REQUIRED WORK => Search the records below for the word "span". Pull out each line that has it.

INPUT MATERIAL =>
(* ===== verification/AdobePrint.v ===== *)
(** A printer of settings tables, and that the reader reads back what it prints
    (AdobeData). *)
From stdpp Require Import base tactics option list numbers strings sets.
From Stdlib Require Import ZArith Lia.
From S2P Require Import Prelude Bytes Utf8 F64 AdobeData AdobeReader.

Open Scope Z_scope.
Local Open Scope prog_scope.

(** ** Printing *)

(** Tables with named entries. *)
Inductive Data : Type :=
| DText (s : list Z)
| DBoolean (b : bool)
| DNull
| DTable (entries : list (list Z * Data)).

Section Induction.
Context (P : Data -> Prop) (Htext : forall s, P (DText s)) (Hbool : forall b, P (DBoolean b)) (Hnull : P DNull)
  (Htable : forall es, Forall (fun e => P e.2) es -> P (DTable es)).
Fixpoint Data_rect' (d : Data) : P d :=
  match d with
  | DText s => Htext s
  | DBoolean b => Hbool b
  | DNull => Hnull
  | DTable es =>
      Htable es ((fix go es : Forall (fun e => P e.2) es :=
        match es with [] => Forall_nil_2 _ | e :: es' => Forall_cons_2 _ _ _ (Data_rect' e.2) (go es') end) es)
  end.
End Induction.

(** Printable characters stand for themselves, other bytes are written in decimal. *)
Definition plain (b : Z) : bool := (32 <=? b) && (b <? 127) && negb ((b =? 34) || (b =? 92)).
Definition escaped (b : Z) : list Z :=
  if plain b then [b] else [92; 48 + b / 100; 48 + b / 10 mod 10; 48 + b mod 10].
Definition quote (s : list Z) : list Z := 34 :: flat_map escaped s ++ [34].
Fixpoint show (d : Data) : list Z :=
  match d with
  | DText s => quote s
  | DBoolean b => ascii_bytes (if b then "true" else "false")
  | DNull => ascii_bytes "nil"
  | DTable es => 123 :: flat_map (fun e => 91 :: quote e.1 ++ 93 :: 61 :: show e.2 ++ [44]) es ++ [125]
  end.
Definition show_entry (e : list Z * Data) : list Z := 91 :: quote e.1 ++ 93 :: 61 :: show e.2 ++ [44].

(** The paths and values of a document, in the order in which the reader retains them. *)
Fixpoint flatten (pi : list Key) (d : Data) : list (list Key * Value) :=
  match d with
  | DText s => [(pi, Text s)]
  | DBoolean b => [(pi, Boolean b)]
  | DNull => [(pi, Null)]
  | DTable es => flat_map (fun e => flatten (pi ++ [Name e.1]) e.2) es ++ [(pi, Container)]
  end.
(** The tokens the reader counts, and the nesting. *)
Fixpoint cost (d : Data) : Z :=
  match d with
  | DTable es => 2 + foldr (fun e n => 5 + cost e.2 + n) 0 es
  | _ => 1
  end.
Fixpoint height (d : Data) : Z :=
  match d with
  | DTable es => foldr (fun e n => Z.max (1 + height e.2) n) 0 es
  | _ => 0
  end.
Definition text_ok (limits : Limits) (s : list Z) : Prop :=
  well_formed s /\ utf8_valid s = true /\ zlen s <= string_bytes limits.
(** What the reader accepts: texts in UTF-8 within the limit, distinct names. *)
Inductive printable (limits : Limits) : Data -> Prop :=
| printable_text s : text_ok limits s -> printable limits (DText s)
| printable_boolean b : printable limits (DBoolean b)
| printable_null : printable limits DNull
| printable_table es :
    NoDup es.*1 -> Forall (fun e => text_ok limits e.1 /\ printable limits e.2) es -> printable limits (DTable es).

(** ** Reading what was printed *)

Section Printed.
Context (text : list Z) (limits : Limits) (Hascii : Forall (fun b => b < 128) text).

Definition at_ (p : Parser) (l : list Z) : Prop := drop (pos p) text = l /\ (pos p <= length text)%nat.
Definition forward (n : nat) (k : Z) (p : Parser) : Parser := mkParser (pos p + n) (tokens p + k) (out p).

Lemma at_forward p n k l1 l2 : at_ p (l1 ++ l2) -> n = length l1 -> at_ (forward n k p) l2.
Proof.
  intros [H Hl] ->. split; cbn.
  - rewrite <- drop_drop, H. by rewrite drop_app_length.
  - apply (f_equal length) in H. rewrite length_drop, length_app in H. lia.
Qed.
Lemma at_peek p c l : at_ p (c :: l) -> peek text p = Some c.
Proof. intros [H _]. unfold peek. rewrite <- (Nat.add_0_r (pos p)), <- lookup_drop, H. done. Qed.
Lemma ascii_boundary i : (i <= length text)%nat -> is_boundary text i = true.
Proof.
  intros Hi. destruct (text !! i) as [b|] eqn:Hb.
  - eapply boundary_at; [exact Hb|]. by eapply (Forall_lookup_1 _ _ _ _ Hascii) in Hb.
  - apply lookup_ge_None in Hb. assert (i = length text) as -> by lia. apply boundary_end.
Qed.
Lemma at_piece p l1 l2 n : at_ p (l1 ++ l2) -> n = length l1 -> piece text (pos p) (pos p + n) = Ok l1.
Proof.
  intros [H Hl] ->. pose proof (f_equal length H) as Hlen. rewrite length_drop, length_app in Hlen.
  rewrite piece_ok; [|lia|apply ascii_boundary; lia|apply ascii_boundary; lia|lia].
  rewrite H. f_equal. replace (pos p + length l1 - pos p)%nat with (length l1) by lia. apply take_app_length.
Qed.
Lemma at_rest p l : at_ p l -> piece text (pos p) (length text) = Ok l.
Proof.
  intros [H Hl]. rewrite piece_ok; [|done|by apply ascii_boundary|apply boundary_end|done].
  rewrite take_ge by (rewrite length_drop; lia). by rewrite H.
Qed.

Lemma token_run p : tokens p < max_tokens limits -> token limits p = (forward 0 1 p, Ok tt).
Proof.
  intros Ht. unfold token. rewrite bind_modify, bind_get. cbn. unfold ensure.
  destruct (Z.leb_spec (tokens p + 1) (max_tokens limits)); [|lia]. unfold forward, ret. by rewrite Nat.add_0_r.
Qed.
(** No space in front of a character that starts something. *)
Definition starts (c : Z) : bool := negb (is_whitespace c) && negb (c =? 45).
Lemma space_run p c l : at_ p (c :: l) -> starts c = true -> space text limits p = (p, Ok tt).
Proof.
  intros Hat Hc. unfold starts in Hc. apply andb_true_iff in Hc as [Hw%negb_true_iff Hm%negb_true_iff].
  unfold space. cbn [space_loop]. unfold skip_while. rewrite bind_modify, bind_get.
  pose proof Hat as [H Hl]. rewrite H. cbn [span]. rewrite Hw. cbn [length].
  assert (set_pos (pos p + 0) p = p) as -> by (rewrite Nat.add_0_r; by destruct p).
  rewrite (at_rest p (c :: l) Hat). rewrite bind_lift.
  assert (starts_with [45; 45] (c :: l) = false) as ->; [|done].
  unfold starts_with. apply bool_decide_eq_false. destruct l; cbn; intros [= -> _]; done.
Qed.
Lemma take_run p c l :
  at_ p (c :: l) -> starts c = true -> tokens p < max_tokens limits -> take_ text limits c p = (forward 1 1 p, Ok tt).
Proof.
  intros Hat Hc Ht. unfold take_. rewrite (bind_ok _ _ _ _ _ (space_run p c l Hat Hc)), bind_get.
  unfold peek_is. rewrite (at_peek p c l Hat), Z.eqb_refl, bind_ensure. unfold advance. rewrite bind_modify.
  rewrite token_run by done. unfold forward. cbn. by rewrite Nat.add_0_r.
Qed.
Lemma forward_zero p : forward 0 0 p = p.
Proof. unfold forward. rewrite Nat.add_0_r, Z.add_0_r. by destruct p. Qed.
Lemma forward_forward n k n' k' p : forward n k (forward n' k' p) = forward (n' + n) (k' + k) p.
Proof. unfold forward. cbn. f_equal; lia. Qed.
Lemma advance_run n p : advance n p = (forward n 0 p, Ok tt).
Proof. unfold advance, modify, forward, set_pos. by rewrite Z.add_0_r. Qed.

Lemma token_forward n k p :
  tokens p + k < max_tokens limits -> token limits (forward n k p) = (forward n (k + 1) p, Ok tt).
Proof. intros H. rewrite token_run by exact H. rewrite forward_forward. by rewrite Nat.add_0_r. Qed.

(** *** Quoted strings *)

Lemma three_digits b : 0 <= b < 256 ->
  digits_value 10 [48 + b / 100; 48 + b / 10 mod 10; 48 + b mod 10] = b /\ 0 <= b / 100 <= 2 /\
  0 <= b / 10 mod 10 <= 9 /\ 0 <= b mod 10 <= 9.
Proof.
  intros Hb. assert (0 <= b / 100 <= 2 /\ 0 <= b / 10 mod 10 <= 9 /\ 0 <= b mod 10 <= 9) as (H1 & H2 & H3).
  { pose proof (Z.mod_pos_bound (b / 10) 10). pose proof (Z.mod_pos_bound b 10).
    split_and!; try lia; [apply Z.div_pos; lia|]. apply Z.lt_succ_r, Z.div_lt_upper_bound; lia. }
  split_and!; try lia. unfold digits_value, digit_value. cbn [fold_left].
  repeat match goal with |- context [if ?x <=? 57 then _ else _] => destruct (Z.leb_spec x 57); [|lia] end.
  pose proof (Z.div_mod b 10 ltac:(lia)). pose proof (Z.div_mod (b / 10) 10 ltac:(lia)).
  rewrite Z.div_div in * by lia. change (10 * 10) with 100 in *. lia.
Qed.
Lemma escape_run p b l :
  0 <= b < 256 -> at_ p (48 + b / 100 :: 48 + b / 10 mod 10 :: 48 + b mod 10 :: l) ->
  escape text p = (forward 3 0 p, Ok b).
Proof.
  intros Hb Hat. destruct (three_digits b Hb) as (Hv & H1 & H2 & H3). unfold escape.
  rewrite bind_get, (at_peek _ _ _ Hat). cbn [of_option]. rewrite bind_ret, (bind_ok _ _ _ _ _ (advance_run 1 p)).
  set (e := 48 + b / 100) in *.
  assert (forall c, (c < 48 \/ 50 < c) -> (e =? c) = false) as Hno by (intros c ?; lia).
  rewrite !Hno by lia. cbn [orb]. assert (is_digit e = true) as -> by (unfold is_digit; lia). rewrite bind_get.
  apply (at_forward p 1 0 [e]) in Hat; [|done]. pose proof Hat as [Hd _]. rewrite Hd.
  assert (is_digit (48 + b / 10 mod 10) = true /\ is_digit (48 + b mod 10) = true) as [D2 D3] by (unfold is_digit; lia).
  cbn [firstn span]. rewrite D2, D3. change (take 0 l) with (@nil Z). cbn [length take span]. rewrite take_0, (bind_ok _ _ _ _ _ (advance_run 2 _)), Hv.
  rewrite bind_ensure. destruct (Z.leb_spec b 255); [|lia]. unfold ret. by rewrite forward_forward.
Qed.
Lemma string_loop_run fuel acc s p l :
  well_formed s -> at_ p (flat_map escaped s ++ 34 :: l) -> (length s < fuel)%nat ->
  zlen acc + zlen s <= string_bytes limits ->
  string_loop text limits fuel 34 acc p = (forward (length (flat_map escaped s) + 1) 0 p, Ok (acc ++ s)).
Proof.
  revert acc p fuel. induction s as [|b s IH]; intros acc p [|fuel] Hwf Hat Hfuel Hlen; try (cbn in Hfuel; lia);
    cbn [string_loop]; rewrite bind_get.
  - rewrite (at_peek _ _ _ Hat). cbn [of_option]. rewrite bind_ret, (bind_ok _ _ _ _ _ (advance_run 1 p)).
    rewrite Z.eqb_refl, app_nil_r. done.
  - apply Forall_cons in Hwf as [Hb Hwf]. unfold is_byte in Hb. cbn [flat_map] in *. rewrite <- (assoc_L (++)) in Hat.
    cbn in Hfuel. change (zlen (b :: s)) with (Z.of_nat (S (length s))) in Hlen.
    assert (forall q, at_ q (flat_map escaped s ++ 34 :: l) ->
      (ensure (zlen (acc ++ [b]) <=? string_bytes limits) (limit "decoded string limit") ;;;
       string_loop text limits fuel 34 (acc ++ [b])) q
      = (forward (length (flat_map escaped s) + 1) 0 q, Ok (acc ++ b :: s))) as Hgo.
    { intros q Hq. rewrite bind_ensure, zlen_app. change (zlen [b]) with 1.
      destruct (Z.leb_spec (zlen acc + 1) (string_bytes limits)); [|unfold zlen in *; lia].
      rewrite IH; [by rewrite <- (assoc_L (++))|done|done|lia|rewrite zlen_app; unfold zlen in *; cbn; lia]. }
    assert (forall k, (k + (length (flat_map escaped s) + 1) = length (escaped b ++ flat_map escaped s) + 1)%nat ->
      forward (length (flat_map escaped s) + 1) 0 (forward k 0 p) =
      forward (length (escaped b ++ flat_map escaped s) + 1) 0 p) as Hfw by (intros k <-; by rewrite forward_forward).
    destruct (plain b) eqn:Hp.
    + pose proof Hp as Hp'. unfold plain in Hp'. assert (escaped b = [b]) as He by (unfold escaped; by rewrite Hp).
      rewrite He in *. cbn [app] in Hat. rewrite (at_peek _ _ _ Hat). cbn [of_option].
      rewrite bind_ret, (bind_ok _ _ _ _ _ (advance_run 1 p)).
      assert ((b =? 34) = false /\ (b =? 10) = false /\ (b =? 13) = false /\ (b =? 0) = false /\ (b =? 92) = false)
        as (-> & -> & -> & -> & ->) by lia.
      cbn [orb negb]. rewrite bind_ensure, bind_ret.
      rewrite Hgo by (by apply (at_forward p 1 0 [b]) in Hat). f_equal. by apply Hfw.
    + assert (escaped b = [92; 48 + b / 100; 48 + b / 10 mod 10; 48 + b mod 10]) as He by (unfold escaped; by rewrite Hp).
      rewrite He in *. cbn [app] in Hat. rewrite (at_peek _ _ _ Hat). cbn [of_option].
      rewrite bind_ret, (bind_ok _ _ _ _ _ (advance_run 1 p)).
      change (92 =? 34) with false. change ((92 =? 10) || (92 =? 13) || (92 =? 0)) with false. cbn [negb]. rewrite bind_ensure.
      change (92 =? 92) with true. pose proof (at_forward p 1 0 [92] _ Hat eq_refl) as Hat1.
      rewrite (bind_ok _ _ _ _ _ (escape_run _ b _ Hb Hat1)).
      pose proof (at_forward _ 3 0 [_; _; _] _ Hat1 eq_refl) as Hat2. rewrite Hgo by exact Hat2.
      f_equal. rewrite (forward_forward 3). by apply Hfw.
Qed.
Lemma escaped_length s : (length s <= length (flat_map escaped s))%nat.
Proof.
  induction s as [|b s IH]; cbn; [done|]. rewrite length_app.
  assert (1 <= length (escaped b))%nat by (unfold escaped; destruct (plain b); cbn; lia). lia.
Qed.
Lemma quote_long p s l : at_ p (quote s ++ l) -> long_level text p = None.
Proof.
  intros [H _]. unfold long_level. assert (text !! pos p = Some 34) as ->; [|done].
  rewrite <- (Nat.add_0_r (pos p)), <- lookup_drop, H. done.
Qed.
Lemma string_run p s l :
  text_ok limits s -> at_ p (quote s ++ l) -> tokens p < max_tokens limits ->
  string_ text limits p = (forward (length (quote s)) 1 p, Ok s).
Proof.
  intros (Hwf & Hutf & Hlen) Hat Ht. unfold string_.
  rewrite (bind_ok _ _ _ _ _ (space_run p 34 _ Hat eq_refl)), bind_get, (quote_long p s l Hat).
  rewrite (at_peek p 34 _ Hat). cbn [of_option Z.eqb orb Pos.eqb]. rewrite bind_ret, (bind_ok _ _ _ _ _ (advance_run 1 p)).
  unfold quote in Hat. cbn [app] in Hat. rewrite <- (assoc_L (++)) in Hat. cbn [app] in Hat.
  pose proof (at_forward p 1 0 [34] _ Hat eq_refl) as Hat1.
  assert (length s < S (length text))%nat as Hfuel.
  { destruct Hat1 as [H _]. apply (f_equal length) in H. rewrite length_drop, length_app in H.
    pose proof (escaped_length s). lia. }
  rewrite (bind_ok _ _ _ _ _ (string_loop_run (S (length text)) [] s _ l Hwf Hat1 Hfuel ltac:(change (zlen []) with 0; lia))).
  rewrite forward_forward. assert (tokens p + (0 + 0) < max_tokens limits) as Ht' by lia.
  rewrite (bind_ok _ _ _ _ _ (token_forward _ _ _ Ht')), bind_ensure, app_nil_l, Hutf. unfold ret. f_equal. f_equal.
  unfold quote. cbn. rewrite length_app. cbn. lia.
Qed.
(** *** Values and tables *)

Lemma at_char p c l : at_ p (c :: l) -> forall f, peek_is text f p = f c.
Proof. intros H f. unfold peek_is. by rewrite (at_peek _ _ _ H). Qed.
(** The whole key of an entry. *)
Lemma entry_key_run p s l :
  text_ok limits s -> at_ p (91 :: quote s ++ 93 :: 61 :: l) -> tokens p + 3 < max_tokens limits ->
  entry_key text limits p = (forward (length (quote s) + 3) 4 p, Ok (Some (Name s))).
Proof.
  intros Hs Hat Ht. unfold entry_key. rewrite bind_get.
  assert (long_level text p = None) as Hll.
  { unfold long_level. pose proof Hat as [H _].
    assert (drop (S (pos p)) text = quote s ++ 93 :: 61 :: l) as Hd.
    { replace (S (pos p)) with (pos p + 1)%nat by lia. rewrite <- drop_drop, H. done. }
    rewrite Hd. cbn [quote app span Z.eqb Pos.eqb length]. rewrite Nat.add_0_r.
    destruct (bool_decide _); [|done]. rewrite bool_decide_eq_false_2; [done|].
    rewrite <- (Nat.add_0_r (S (pos p))), <- lookup_drop, Hd. done. }
  rewrite (at_char _ _ _ Hat), Hll, bool_decide_eq_true_2 by done. cbn [andb Z.eqb Pos.eqb].
  rewrite (bind_ok _ _ _ _ _ (take_run p 91 _ Hat eq_refl ltac:(lia))).
  pose proof (at_forward p 1 1 [91] _ Hat eq_refl) as Hat1.
  rewrite (bind_ok _ _ _ _ _ (space_run _ 34 _ Hat1 eq_refl)), bind_get, (at_char _ 34 _ Hat1).
  cbn [orb Z.eqb Pos.eqb]. rewrite bind_bind.
  assert (tokens (forward 1 1 p) < max_tokens limits) as Ht1 by (cbn; lia).
  rewrite (bind_ok _ _ _ _ _ (string_run _ s _ Hs Hat1 Ht1)), bind_ret.
  pose proof (at_forward _ _ 1 (quote s) _ Hat1 eq_refl) as Hat2.
  assert (tokens (forward (length (quote s)) 1 (forward 1 1 p)) < max_tokens limits) as Ht2 by (cbn; lia).
  rewrite (bind_ok _ _ _ _ _ (take_run _ 93 _ Hat2 eq_refl Ht2)).
  pose proof (at_forward _ 1 1 [93] _ Hat2 eq_refl) as Hat3.
  assert (tokens (forward 1 1 (forward (length (quote s)) 1 (forward 1 1 p))) < max_tokens limits) as Ht3 by (cbn; lia).
  rewrite (bind_ok _ _ _ _ _ (take_run _ 61 _ Hat3 eq_refl Ht3)). rewrite !forward_forward. unfold ret. do 2 f_equal. lia.
Qed.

YOUR SOLUTION =>
  pose proof Hat as [H Hl]. rewrite H. cbn [span]. rewrite Hw. cbn [length].
  cbn [firstn span]. rewrite D2, D3. change (take 0 l) with (@nil Z). cbn [length take span]. rewrite take_0, (bind_ok _ _ _ _ _ (advance_run 2 _)), Hv.
    rewrite Hd. cbn [quote app span Z.eqb Pos.eqb length]. rewrite Nat.add_0_r.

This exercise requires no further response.